In Chapter 2, I found contrary to my hypothesis that the effects of soil extracted under various levels of C. scoparius invasion favoured the growth of native New Zealand plants over its own taxonomic family in a controlled greenhouse environment. Given that the predominantly positive soil legacy of C. scoparius could only be partly attributed to soil chemical traits, microbial effects likely played an underlying role in the invasion success of C. scoparius. In Chapter 3, I found that fungal diversity in soil under C. scoparius was unexpectedly higher than in grassland uninvaded by C. scoparius, and that C. scoparius invasion resulted in increased homogenisation of certain fungal groups within the overall soil fungal community. My results suggested that coalescence between previously separated fungal communities may have occurred due to C. scoparius invasion. Apart from C. scoparius having a definite effect on soil fungal communities, it is possible that the soil fungal communities themselves might contribute to the shrub’s invasiveness, which I further tested in a field-experiment (Appendix E). In Chapter 4, I present the pitfalls and benefits of eDNA pooling, identifying a fungal taxon-wide bias in the proportional abundance of fungi in pooled eDNA samples. I demonstrate how rarer fungi remain increasingly unaccounted for with increased degrees of pooling, yet also show how pooling may benefit researchers who wish to study the larger-scale effect of environmental drivers (e.g., anthropogenic effects, invasive species impacts). In Chapter 5, I show how increased arbuscular mycorrhizal richness found in more homogenised soil communities (studied in Chapter 1) were partly responsible for the generally positive soil legacy of C. scoparius, especially for exotic Fabaceae which can probably benefit more from arbuscular mycorrhizal fungi-facilitated P enrichment due to their ability to fix N.

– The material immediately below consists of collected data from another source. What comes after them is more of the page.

Lemma revert_body_rel t bs b :
  body_rel t bs -> NoDup (chain_hashes bs) -> zlength bs < 2 ^ 32 -> 0 <= b < 2 ^ 32 ->
  exists t', revert_body b t = Done t' (revert_body_spec b bs).2 /\ body_rel t' (revert_body_spec b bs).1 /\
    NoDup (chain_hashes (revert_body_spec b bs).1) /\ body_frame t t' /\ (offsets_ok t -> offsets_ok t').
Proof.
  intros Hr Hnd Hlen Hb. unfold revert_body, get_body_marker, get_marker. run_txn.
  change (default 0 (tbl_get (t_markers t) MarkerKind_Body)) with (marker MarkerKind_Body t).
  rewrite (br_marker _ _ Hr), bn_next_small by done. unfold revert_body_spec. rewrite (Z.eqb_sym (zlength bs)).
  destruct bs as [|body bs _] using rev_ind.
  { cbn [last]. destruct (Z.eqb_spec (b + 1) (zlength (@nil (list BodyItem)))) as [Hz|_]; [unfold zlength in Hz; cbn in Hz; lia|]. cbn [negb]. exists t. eauto 6 using body_frame_refl. }
  rewrite last_snoc. destruct (Z.eqb_spec (b + 1) (zlength (bs ++ [body]))) as [Hb1|Hb1]; cbn [negb fst snd].
  2: { exists t. eauto 6 using body_frame_refl. }
  rewrite zlength_snoc in Hb1. replace b with (zlength bs) by lia. rewrite removelast_last.
  destruct (reverted_block_body_rel _ _ _ Hr) as (t' & Hrun & Hrel & Hfr & Hm & Ho).
  rewrite (bind_step _ _ _ _ _ Hrun). unfold upsert_marker. run_txn. eexists. split; [reflexivity|].
  split; [constructor|split; [|split]].
  - by destruct Hrel.
  - unfold marker; txn_simpl. unfold tbl_upsert. by rewrite lookup_insert_ne, lookup_insert_eq.
  - unfold marker; txn_simpl. unfold tbl_upsert. by rewrite lookup_insert_eq.
  - unfold chain_hashes in *. rewrite concat_app, fmap_app in Hnd. by apply NoDup_app in Hnd as [? _].
  - eapply body_frame_trans; [exact Hfr|]. split.
    + intros kind H1 H2. txn_simpl. unfold tbl_upsert. by rewrite !lookup_insert_ne by congruence.
    + eexists. exists (t_transaction_metadata t'), (t_transaction_hash_to_idx t'), (t_events t'),
      (t_file_offsets t'), (t_transaction_output_file t'), (t_transaction_file t'). reflexivity.
  - exact Ho.
Qed.

(** C11: appending a body does to the list of bodies what [append_body_spec] says:
    at the marker and with transaction hashes that are all new, the body is
    appended, its events indexed once per contract, and the file offsets kept
    for the next start stay those of the files; any other block number is a
    marker mismatch and a repeated hash an error. Nothing else changes. *)
Theorem append_body_refines (t : StorageTxn) (bs : BodyChain) (b : Z) (body : BlockBody) :
  body_rel t bs -> NoDup (chain_hashes bs) -> zlength bs < 2 ^ 32 ->
  well_formed_body body -> has_room t body ->
  match append_body_spec b body bs with
  | inl bs' => exists t', append_body b body t = Done t' tt /\ body_rel t' bs' /\
      NoDup (chain_hashes bs') /\ body_frame t t' /\ (offsets_ok t -> offsets_ok t')
  | inr e => exists t', append_body b body t = Fail t' e
  end.
Proof. apply append_body_rel. Qed.

(** reverting a body removes the last block only, hands back its
    transactions, outputs and hashes, and leaves no trace of it in the tables:
    no metadata, no hash and no event of it; any other block number changes
    nothing. *)
Theorem revert_body_refines (t : StorageTxn) (bs : BodyChain) (b : Z) :
  body_rel t bs -> NoDup (chain_hashes bs) -> zlength bs < 2 ^ 32 -> 0 <= b < 2 ^ 32 ->
  exists t', revert_body b t = Done t' (revert_body_spec b bs).2 /\ body_rel t' (revert_body_spec b bs).1 /\
    NoDup (chain_hashes (revert_body_spec b bs).1) /\ body_frame t t' /\ (offsets_ok t -> offsets_ok t').
Proof. apply revert_body_rel. Qed.

(** the readers of the body storage answer from the list of bodies: the
    transactions, outputs, hashes and their number of a block in order and
    complete, a transaction by its index, and the index of a hash; nothing is
    found past the marker. *)
Theorem body_readers_refine (t : StorageTxn) (bs : BodyChain) (b i h : Z) :
  body_rel t bs -> 0 <= b < 2 ^ 32 -> (forall body, body ∈ bs -> zlength body < 2 ^ 64) ->
  get_block_transactions b t = Done t (map (fun x => x.1.1) <$> lookup_z bs b) /\
  get_block_transaction_outputs b t = Done t (map (fun x => x.1.2) <$> lookup_z bs b) /\
  get_block_transaction_hashes b t = Done t (map snd <$> lookup_z bs b) /\
  get_block_transactions_count b t = Done t (zlength <$> lookup_z bs b) /\
  get_transaction (b, i) t = Done t ((fun x => x.1.1) <$> item bs (b, i)) /\
  get_transaction_output (b, i) t = Done t ((fun x => x.1.2) <$> item bs (b, i)) /\
  get_transaction_hash_by_idx (b, i) t = Done t (snd <$> item bs (b, i)) /\
  (get_transaction_idx_by_hash h t = Done t (Some (b, i)) <-> (snd <$> item bs (b, i)) = Some h).
Proof.
  intros Hr Hb Hlen. pose proof (br_tables _ _ Hr) as Ht.
  split; [apply get_block_transactions_rel; auto; lia|].
  split; [apply get_block_transaction_outputs_rel; auto; lia|].
  split; [apply get_block_transaction_hashes_rel; auto; lia|].
  split; [by apply get_block_transactions_count_rel|].
  split; [by apply get_transaction_rel|]. split; [by apply get_transaction_output_rel|].
  split; [by apply get_transaction_hash_rel|].
  unfold get_transaction_idx_by_hash. rewrite (bind_step _ _ _ _ _ (open_table_full _ _ (tr_scope _ _ Ht))).
  run_txn. unfold tbl_get, ret. pose proof (tr_hashes _ _ Ht h (b, i)) as Hh.
  destruct (item bs (b, i)) as [x|]; cbn; split.
  - intros [= Hs]. apply Hh in Hs as (y & [= <-] & <-). done.
  - intros [= <-]. do 2 f_equal. apply Hh. eauto.
  - intros [= Hs]. apply Hh in Hs as (y & ? & _). done.
  - done.
Qed.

By demonstrating how changes in fungal communities caused by an invasive N-fixing plant may impact plant growth and nutrient acquisition, the results of my thesis highlight the importance of incorporating fungal community composition in soil legacy studies. Although biodiversity losses of plants and other organisms following invasion are common, I show how soil fungal communities may be considered an exception to the rule. I highlight the importance of systematic sample processing and encourage the use of eDNA metabarcoding techniques to better understand how changes in soil fungal communities may possibly benefit native plants in ecological restoration projects or adversely underlie an exotic shrub’s invasiveness.